On 09.09.25 18:24, Peter Xu wrote:
On Tue, Sep 09, 2025 at 10:36:16AM -0400, Steven Sistare wrote:
On 9/5/2025 12:48 PM, Peter Xu wrote:
Add Vladimir and Dan.

On Thu, Aug 14, 2025 at 10:17:14AM -0700, Steve Sistare wrote:
This patch series adds the live migration cpr-exec mode.

The new user-visible interfaces are:
    * cpr-exec (MigMode migration parameter)
    * cpr-exec-command (migration parameter)

cpr-exec mode is similar in most respects to cpr-transfer mode, with the
primary difference being that old QEMU directly exec's new QEMU.  The user
specifies the command to exec new QEMU in the migration parameter
cpr-exec-command.

Why?

In a containerized QEMU environment, cpr-exec reuses an existing QEMU
container and its assigned resources.  By contrast, cpr-transfer mode
requires a new container to be created on the same host as the target of
the CPR operation.  Resources must be reserved for the new container, while
the old container still reserves resources until the operation completes.
Avoiding over commitment requires extra work in the management layer.

Can we spell out what are these resources?

CPR definitely relies on completely shared memory.  That's already not a
concern.

CPR resolves resources that are bound to devices like VFIO by passing over
FDs, these are not over commited either.

Is it accounting QEMU/KVM process overhead?  That would really be trivial,
IMHO, but maybe something else?

Accounting is one issue, and it is not trivial.  Another is arranging exclusive
use of a set of CPUs, the same set for the old and new container, concurrently.
Another is avoiding namespace conflicts, the kind that make localhost migration
difficult.

This is one reason why a cloud provider may prefer cpr-exec.  A second reason
is that the container may include agents with their own connections to the
outside world, and such connections remain intact if the container is reused.

We discussed about this one.  Personally I still cannot understand why this
is a concern if the agents can be trivially started as a new instance.  But
I admit I may not know the whole picture.  To me, the above point is more
persuasive, but I'll need to understand which part that is over-commited
that can be a problem.

Agents can be restarted, but that would sever the connection to the outside
world.  With cpr-transfer or any local migration, you would need agents
outside of old and new containers that persist.
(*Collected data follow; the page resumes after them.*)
(** * OpenCTI background processing: retention manager and background tasks

    A shallow embedding of
      - [opencti-graphql/src/manager/retentionManager.ts]
        ([deleteElement], [getElementsToDelete], [executeProcessing],
        [retentionHandler]) and
      - the background-task domain that follows it in the same source file
        ([checkActionValidity], [createDefaultTask], [createListTask]).

    Asynchronous code is modelled sequentially (every [await] is a plain
    call).  A thrown exception is the left injection of a sum; the calls made
    to the external collaborators (store, file storage, logger, audit
    listener) are appended to an explicit, chronological trace.  What an
    external collaborator answers is not fixed by the source: it is a field of
    a record of collaborators, and may depend on everything that happened
    before (the trace so far).

    Collaborators that the source calls as plain expressions and never
    guards ([isUserHasCapability], [isKnowledge], [getParentTypes], the two
    loaders by id, the clock and the id generators) are total functions;
    those it awaits for an effect or a page, and [JSON.parse], may throw. *)

From Stdlib Require Import String List Bool Arith ZArith Lia.
Import ListNotations.
Open Scope string_scope.
Open Scope list_scope.

Set Implicit Arguments.
Set Warnings "-register-all".

(** ** Exceptions *)

(** The exceptions the two modules throw themselves, and one constructor for
    whatever an external collaborator throws. *)
Inductive error : Type :=
| ForbiddenAccess (message : option string)   (* ForbiddenAccess(), ForbiddenAccess('...') *)
| UnsupportedError (message : string)         (* UnsupportedError('...') *)
| JsError (message : string)                  (* throw Error(`...`) *)
| ExternalError (payload : string).           (* thrown by a collaborator *)

Definition Exc (A : Type) : Type := (error + A)%type.

(** ** A trace-and-exception monad *)

Section Monad.
Variable E : Type.            (* the events of the trace *)

Definition M (A : Type) : Type := list E -> Exc A * list E.

Definition ret (A : Type) (a : A) : M A := fun tr => (inr a, tr).

Definition bind (A B : Type) (m : M A) (k : A -> M B) : M B :=
  fun tr =>
    match m tr with
    | (inr a, tr') => k a tr'
    | (inl e, tr') => (inl e, tr')
    end.

Definition throw (A : Type) (e : error) : M A := fun tr => (inl e, tr).

(** [try { m } catch (e) { h e }] *)
Definition try_catch (A : Type) (m : M A) (h : error -> M A) : M A :=
  fun tr =>
    match m tr with
    | (inr a, tr') => (inr a, tr')
    | (inl e, tr') => h e tr'
    end.

(** A collaborator that cannot fail from the caller's point of view (the
    logger). *)
Definition emit (ev : E) : M unit := fun tr => (inr tt, tr ++ [ev]).

(** A call to a collaborator: the call is recorded, and the collaborator
    answers from what happened before the call. *)
Definition call (A : Type) (ev : E) (answer : list E -> Exc A) : M A :=
  fun tr => (answer tr, tr ++ [ev]).

(** A read of the outside world that leaves no mark in the trace. *)
Definition query (A : Type) (answer : list E -> Exc A) : M A :=
  fun tr => (answer tr, tr).

Definition observe (A : Type) (f : list E -> A) : M A :=
  fun tr => (inr (f tr), tr).

(** [for (let index = 0; index < xs.length; index += 1) { body xs[index] }] *)
Fixpoint for_each (A : Type) (body : A -> M unit) (xs : list A) : M unit :=
  match xs with
  | [] => ret tt
  | x :: xs' => bind (body x) (fun _ => for_each body xs')
  end.
End Monad.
With cpr-exec, connections can be preserved without requiring the end user
to reconnect, and can be done trivially, by preserving chardevs.  With that
support in qemu, the management layer does nothing extra to preserve them.
chardev support is not part of this series but is part of my vision,
and makes exec mode even more compelling.

Management layers have a lot of code and complexity to manage live migration,
resources, and connections.  It requires modification to support cpr-transfer.
All that can be bypassed with exec mode.  Less complexity, less maintainance,
and  fewer points of failure.  I know this because I implemented exec mode in
OCI at Oracle, and we use it in production.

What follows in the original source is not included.